While I haven’t reached 15 steps of products yet, I find my routine expanding with every visit to one of the above mentioned stores. One thing I almost always buy are Korean face masks. They are usually cotton sheets soaked in essence that you take out of a separate packet and apply over your face for about 20 mins. They have holes for eyes and mouth, so you can easily read or watch tv while letting the magic work. But I’m getting ahead of myself. The most important step is cleansing. Washing any makeup or dirt/sweat off of your face is crucial before starting on the skin care program. Once a week I also like to use a good scrub – if your skin’s not too dry, I recommend Innisfree’s Jeju Volcanic Pore Scrub. It also works wonders with the clay mask from the same brand. One of my recent purchases was actually a Konjac Sponge (a traditional Asian beauty tool), which really deep-cleanses the skin. Something that is otherwise quite difficult with the highly chlorinated tap water. I’ve posted a picture of these three products here below.

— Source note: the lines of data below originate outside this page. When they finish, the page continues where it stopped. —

(** [Url::parse]: the text of the error, or the scheme. *)
Class UrlParse := url_parse : rstring → rstring + rstring.
(** serde_json on the settings. *)
Class GuiJson := { gui_to_json : GuiSettings → bytes; gui_from_json : bytes → option GuiSettings }.
Definition settings_text (s : GuiSettings) : Prop :=
  Forall scalar (default [] (gs_remote_endpoint s)) ∧ Forall scalar (default [] (gs_api_token s)).
Class GuiJsonRoundtrip `{GuiJson} : Prop := gui_from_to s : settings_text s → gui_from_json (gui_to_json s) = Some s.

Definition default_settings : GuiSettings := mkGuiSettings Remote None None.

(** [s.trim_end_matches(ch)] *)
Definition trim_end_matches (ch : Z) (s : rstring) : rstring := reverse (trim_start_matches ch (reverse s)).

Definition non_empty (value : rstring) : option rstring :=
  let trimmed := trim value in if bool_decide (trimmed = []) then None else Some trimmed.

Section settings.
Context `{UrlParse} `{GuiJson}.

Definition validate_endpoint (endpoint : rstring) : result SettingsError unit :=
  match url_parse endpoint with
  | inl reason => Err (InvalidEndpoint endpoint reason)
  | inr scheme =>
    ensure (bool_decide (scheme ∈ [str "http"; str "https"]))
      (InvalidEndpoint endpoint (str "unsupported scheme `" ++ scheme ++ str "`"))
  end.

Definition normalized (s : GuiSettings) : result SettingsError GuiSettings :=
  _ ← match gs_remote_endpoint s with Some endpoint => validate_endpoint endpoint | None => Ok tt end;
  Ok (mkGuiSettings (gs_mode s)
        (endpoint ← gs_remote_endpoint s; trim_end_matches 47 <$> non_empty endpoint)
        (gs_api_token s ≫= non_empty)).

Definition load_settings_from (t : fs) (p : path) : result SettingsError GuiSettings :=
  match read_file t p with
  | Ok bytes =>
    settings ← ok_or (gui_from_json bytes) ParseSettings;
    normalized settings
  | Err NotFound => Ok default_settings
  | Err error => Err (ReadSettings error)
  | Panic => Panic
  end.

Definition save_settings_to (p : path) (settings : GuiSettings) : SE Disk SettingsError unit :=
  settings ← lift (normalized settings);
  _ ← io WriteSettings (create_parent p);
  let bytes := gui_to_json settings in
  io WriteSettings (fs_write p bytes).

(** The file among the directories of the account. *)
Definition default_settings_path `{Directories} (platform : Platform) (env : environment) : result SettingsError path :=
  dirs ← ok_or (project_dirs platform env (str "com") (str "nightbridge") (str "NightBridge")) MissingConfigDir;
  Ok (pd_config_dir dirs ++ [SETTINGS_FILE_NAME]).
Definition load_settings `{Directories} (platform : Platform) (env : environment) (t : fs) : result SettingsError GuiSettings :=
  p ← default_settings_path platform env; load_settings_from t p.
Definition save_settings `{Directories} (platform : Platform) (env : environment) (settings : GuiSettings) :
    SE Disk SettingsError unit :=
  p ← lift (default_settings_path platform env); save_settings_to p settings.
End settings.

(** ** The embedded daemon (daemon.rs) *)

Definition API_HTTP_PORT : Z := 53561.
Definition API_GRPC_PORT : Z := 53562.

Record DaemonSpec := mkDaemonSpec {
  sp_executable : path; sp_state_root : path; sp_inbox_dir : path; sp_api_http_port : Z; sp_api_grpc_port : Z;
  sp_args : list rstring; sp_env : list (rstring * rstring) }.

Inductive DaemonError :=
| MissingStateDir
| AlreadyRunning
| NotRunning
| Prepare (e : io_error)
| Start (p : path) (e : io_error)
| Stop (e : io_error)
| ReadToken (e : io_error).

Record EmbeddedDaemonStatus := mkStatus {
  es_running : bool; es_endpoint : option rstring; es_api_token : option rstring }.
#[export] Instance EmbeddedDaemonStatus_eq_dec : EqDecision EmbeddedDaemonStatus.
Proof. solve_decision. Defined.
Definition stopped_status : EmbeddedDaemonStatus := mkStatus false None None.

So what’s next? Now it’s time to apply toner and then maybe follow up with a sheet mask (usually use one every 2-3 days). Otherwise I proceed to my new IOPE ritual. My Instagram followers will know that I had an “incident” in Aritaum two weeks ago. I originally went inside to buy an eye cream, and somehow (still don’t know how, but I’m sure there’s an investigation team on the case) came out with a bag full of IOPE products. Aside from an awesome IOPE anti-wrinkle eye cream the very cute sales girl, who called me 선생님 (teacher), assured me that I would absolutely love the IOPE skin conditioner. In fact so much that I might as well get two, while I was at it. Just kidding, there was a 2 for 1 promotion. I was tempted and needed a feel-good “self giftie”, so I rolled with it and earned two travel sets with IOPE products for being such an agreeable customer. I’ve now been using this IOPE conditioner for two weeks, and I’m actually amazed at the results. My marketing teacher in college once told us: “When you buy cosmetics – you buy hope. Hope that the products work. Usually they don’t.” Well, this does! My skin feels smoother, fresher, more balanced, and most importantly red marks from the occasional pimple have completely faded. Just love this stuff, but it does come with a hefty price tag of 60,000 won – just around 60 dollars. One bottle is supposed to last one month, but I’ll easily make mine last two.
After this magic toner has soaked in, I top off with a moisturizing lotion from Japanese brand Hada Labo. I’ve wanted to try this brand for ages, and I recently found it on sale in Olive Young. Score! This is also a super neat product, which leaves my skin feeling nourished and moisturized.
I actually also wanted to tell you all about Korean BB-creams and cushions, but that I’ll have to save for another day. Instead, I’ll post a picture of my IOPE/Hada Labo haul.
Disclaimer: I did not write this post to try to lure my favorite eonni Tine over here. She already booked her tickets and will be spending a week in Seoul in mid-October. Yay!